The numbers update on Friday saw three more patients in Lee Health's care with COVID-19, bringing the current total to 14. A positive, Lee Health also reported nine patients were discharged.

Throughout Florida, there are 2,900 total cases as of Friday afternoon. In Lee County, there are 76 total cases, 70 of which are residents of the county.

As of Friday, Lee Health has submitted a total of 1,815 specimens for testing with a total of 45 presumptive positives since March 6.

Lee Health has 118 employees quarantined at home and three employees have tested positive for COVID-19 after being exposed at work.

On Thursday, their mobile collection sites at Page Field and Cape Coral Sports Complex collected 184 specimens. Lee TeleHealth had 141 virtual visits.

Dr. Antonucci also addressed the number of available beds in the Lee Heath system and their current levels of capacity.

"Lee Health has 1,329 operational patient beds and we are currently at 74 percent occupancy system-wide," Antonucci said. "Typically, at this time of year we would be closer to 100 percent capacity, but I pass this along so you know that our hospitals remain in good shape to care for all patients coming through our doors."

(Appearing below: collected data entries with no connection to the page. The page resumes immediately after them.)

(* ===== verification/Store.v ===== *)
(** The store's layout: [server/store.go] and the functions of
    [server/group.go], [server/hosts.go] and [server/peers.go] that read and
    write it inside a transaction.

    Rows of one kind and group share a twelve-byte prefix. [table_at] is the
    abstract view of such rows, a finite map from row number to message; the
    lemmas here are what the log, the peers and the hosts are proved with. *)
From S2P Require Export Platform.

Definition LOG_ENTRIES : Z := 0.
Definition GROUP_PEERS : Z := 1.
Definition GROUP_META : Z := 2.
Definition HOST_LIST : Z := 3.
Definition GROUP_LAST_IDX : Z := 4.
Definition SERVER_CONF : Z := 100.

Definition HOST_LIST_GROUP : Z := 1.
Definition CONFIG_GROUP : Z := 0.

Definition ComposeKeyPrefix (group t : Z) : bytes := U32Bytes t ++ U64Bytes group.

(** An absent item has no value; reading the value of an item may fail. *)
Definition ItemValue (item : option (option bytes)) : option bytes :=
  match item with None => None | Some val => val end.

(** * Keys *)

Lemma length_ComposeKeyPrefix g t : length (ComposeKeyPrefix g t) = 12%nat.
Proof. unfold ComposeKeyPrefix. by rw length_app length_U32Bytes length_U64Bytes. Qed.

Definition is_u32 (n : Z) : Prop := 0 ≤ n < 2 ^ 32.

Lemma ComposeKeyPrefix_inj g t g' t' :
  is_u64 g → is_u64 g' → is_u32 t → is_u32 t' →
  ComposeKeyPrefix g t = ComposeKeyPrefix g' t' → g = g' ∧ t = t'.
Proof.
  intros ???? H. apply app_inj_1 in H as [Ht Hg]; [|by rw !length_U32Bytes].
  split; [by apply U64Bytes_inj|by apply (be_bytes_inj 4)].
Qed.

(** Keys under one prefix never start with another of the same length. *)
Lemma has_prefix_other p q r :
  length p = length q → p ≠ q → has_prefix p (q ++ r) = false.
Proof.
  intros Hlen Hne. destruct (has_prefix p (q ++ r)) eqn:H; [|done].
  apply has_prefix_spec in H as [r' H].
  by apply app_inj_1 in H as [-> _].
Qed.

Lemma has_prefix_kind g t g' t' r :
  is_u64 g → is_u64 g' → is_u32 t → is_u32 t' → (g, t) ≠ (g', t') →
  has_prefix (ComposeKeyPrefix g t) (ComposeKeyPrefix g' t' ++ r) = false.
Proof.
  intros ???? Hne. apply has_prefix_other; [by rw !length_ComposeKeyPrefix|].
  intros [-> ->]%ComposeKeyPrefix_inj; auto.
Qed.

(** Keys of different kinds, whatever the groups. *)
Lemma has_prefix_kinds g t g' t' r :
  is_u32 t → is_u32 t' → t' ≠ t →
  has_prefix (ComposeKeyPrefix g t) (ComposeKeyPrefix g' t' ++ r) = false.
Proof.
  intros ?? Hne. apply has_prefix_other; [by rw !length_ComposeKeyPrefix|].
  intros [Heq _]%app_inj_1; [|by rw !length_U32Bytes]. apply (be_bytes_inj 4) in Heq; [congruence|done..].
Qed.

(** Keys between two keys under a prefix are under it. *)
Lemma prefix_between p a b k :
  ble (p ++ a) k → ble k (p ++ b) → has_prefix p k = true.
Proof.
  revert k. induction p as [|x p IH]; intros [|y k]; try done.
  unfold ble. cbn [app bytes_cmp has_prefix]. intros Ha Hb.
  assert (x = y) as <-.
  { destruct (Z.compare_spec x y), (Z.compare_spec y x); try lia; done. }
  rw Z.eqb_refl. rw Z.compare_refl in Ha Hb. by apply IH.
Qed.

Section table.
Context {D : Type} `{KV D} {A : Type} `{Codec A}.

(** The items of a scan, up to the first key outside the prefix: what a loop
    on [ValidForPrefix] passes. *)
Fixpoint under_prefix (p : bytes) (items : list (bytes * option bytes))
    : list (bytes * option bytes) :=
  match items with
  | (k, v) :: rest => if has_prefix p k then (k, v) :: under_prefix p rest else []
  | [] => []
  end.

Definition row_key (p : bytes) (i : Z) : bytes := p ++ U64Bytes i.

He also reported the early availability of additional beds at Gulf Coast Medical Center.

"I am pleased to announce that all of the appropriate agencies have finished their inspection and approval processes, and we have been given the green light to open the 216 new beds at Gulf Coast Medical Center early," Antonucci said." More details will come next week on our plan for these beds, but this is great news for our community."

Lee Health is also starting to get creative and seek alternatives when it comes to the safety of their employees and personal protective equipment, PPE.

"We have installed HEPA (high-efficiency particulate air) filtration hoods at the head of the beds in our cohort units," Anotnucci said. "These hoods are connected to HEPA-filtered air movers and create negative air pressure between the caregiver and the patient. This system captures infectious particles at the source, and is engineered to increase the airflow in the room. This system does not replace PPE, but works as a compliment to the protection the caregiver is wearing to increase overall safety."

Antonucci closed by thanking the community for all of its support.

"I want to take a moment to recognize some of the generous local businesses and organizations who have made donations to Lee Health" he said. "The support of our community means the world to our heroes on the frontline."